Krishnan goes on to say that since HPV is “not an epidemic,” the vaccine should not be mandatory. In the HPV, “men do not get infected and men pass it on to woman” and “no one gets tested.” Approximately 75% of men have HPV and 95% woman have HPV, but most people do not exhibit symptoms. This is similar to the mononucleosis, a common virus which most people unknowingly have. This is because most people are exposed to mononucleosis at an early age, but symptoms do not show because the immune system is just growing. Some people believe that the HPV vaccine is just “protection of their kids encouraging them to commit ungodly acts” by telling them it is okay to engage in sexual activities (Allen, 2007). The HPV vaccine only protects against a few strains and the virus kills only a few people every year. With this new vaccine, though, will “parents of young children reach their tolerance limits for new vaccines” (Heller, 2008)? Some female health advocates ask why the HPV vaccine is not targeted to the male population, because they are the HPV carriers. Others believe there is no need for an HPV vaccine because pap smear tests have reduced the number infected with HPV. The focus of the controversy is usually not about the vaccine itself, but “laws regarding vaccine use or politics of a vaccine designed to protect” a controversial disease, like HPV (Heller, 2008).

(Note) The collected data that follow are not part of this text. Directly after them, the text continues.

(** ** Auto-selection of a camera *)

Lemma prefix_spec (n s : string) :
  String.prefix n s = true <-> exists post, s = String.append n post.
Proof.
  revert s; induction n as [|c n IH]; intros s.
  - split; [intros _; exists s; reflexivity | intros _; destruct s; reflexivity].
  - destruct s as [|c' s']; simpl.
    + split; [discriminate | intros [post H]; discriminate].
    + destruct (ascii_dec c c') as [->|Hne].
      * rewrite IH. split; intros [post H]; exists post; congruence.
      * split; [discriminate | intros [post H]; congruence].
Qed.

Lemma includes_nil (n : string) :
  Js.includes "" n = String.prefix n "" || false.
Proof. reflexivity. Qed.

Lemma includes_cons (c : ascii) (s n : string) :
  Js.includes (String c s) n = String.prefix n (String c s) || Js.includes s n.
Proof. reflexivity. Qed.

(** [includes] is the substring test. *)
Lemma includes_spec (s n : string) :
  Js.includes s n = true
  <-> exists pre post, s = String.append pre (String.append n post).
Proof.
  induction s as [|c s IH].
  - rewrite includes_nil, orb_false_r, prefix_spec. split.
    + intros [post H]. exists "", post. exact H.
    + intros [pre [post H]]. destruct pre; simpl in H; [eauto | discriminate].
  - rewrite includes_cons, orb_true_iff, IH, prefix_spec. split.
    + intros [[post H] | [pre [post H]]].
      * exists "", post. exact H.
      * exists (String c pre), post. simpl. now rewrite H.
    + intros [pre [post H]]. destruct pre as [|c' pre]; simpl in H.
      * left. eauto.
      * right. exists pre, post. congruence.
Qed.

Vaccines can cause side effects and their success depends on research, funding, government approval and public acceptance. It takes several years for a vaccine to gain government and then public approval. In order for a vaccine to be successful, more studies and tests of its effectiveness are necessary. Concerning the HPV vaccine, two strains are being tested, however the vaccine is expensive and there is much uncertainty over the efficiency. The rational for mandated vaccines is to protect against epidemics and injury. Furthermore, the public should stay educated with medical advances.


Allen, Arthur. 2007. Vaccine. W.W. Norton & Company, Inc., New York: (1-431).
Heller, Jacob. 2008. The Vaccine Narrative. McLean: Vanderbilt Universtiy Press. (2-155).
Krishnan, Shobha. 2008. The HPV Vaccine Controversy. Wesport: Praeger, (5-363).
Link, Kurt. 2005. The Vaccine Controversy. Wesport: Praeger, . (1-139).
Moyer, Melinda. "Swine Flu Vaccine-->
--Too Little, Too Late." Scientific American. (2009): Print.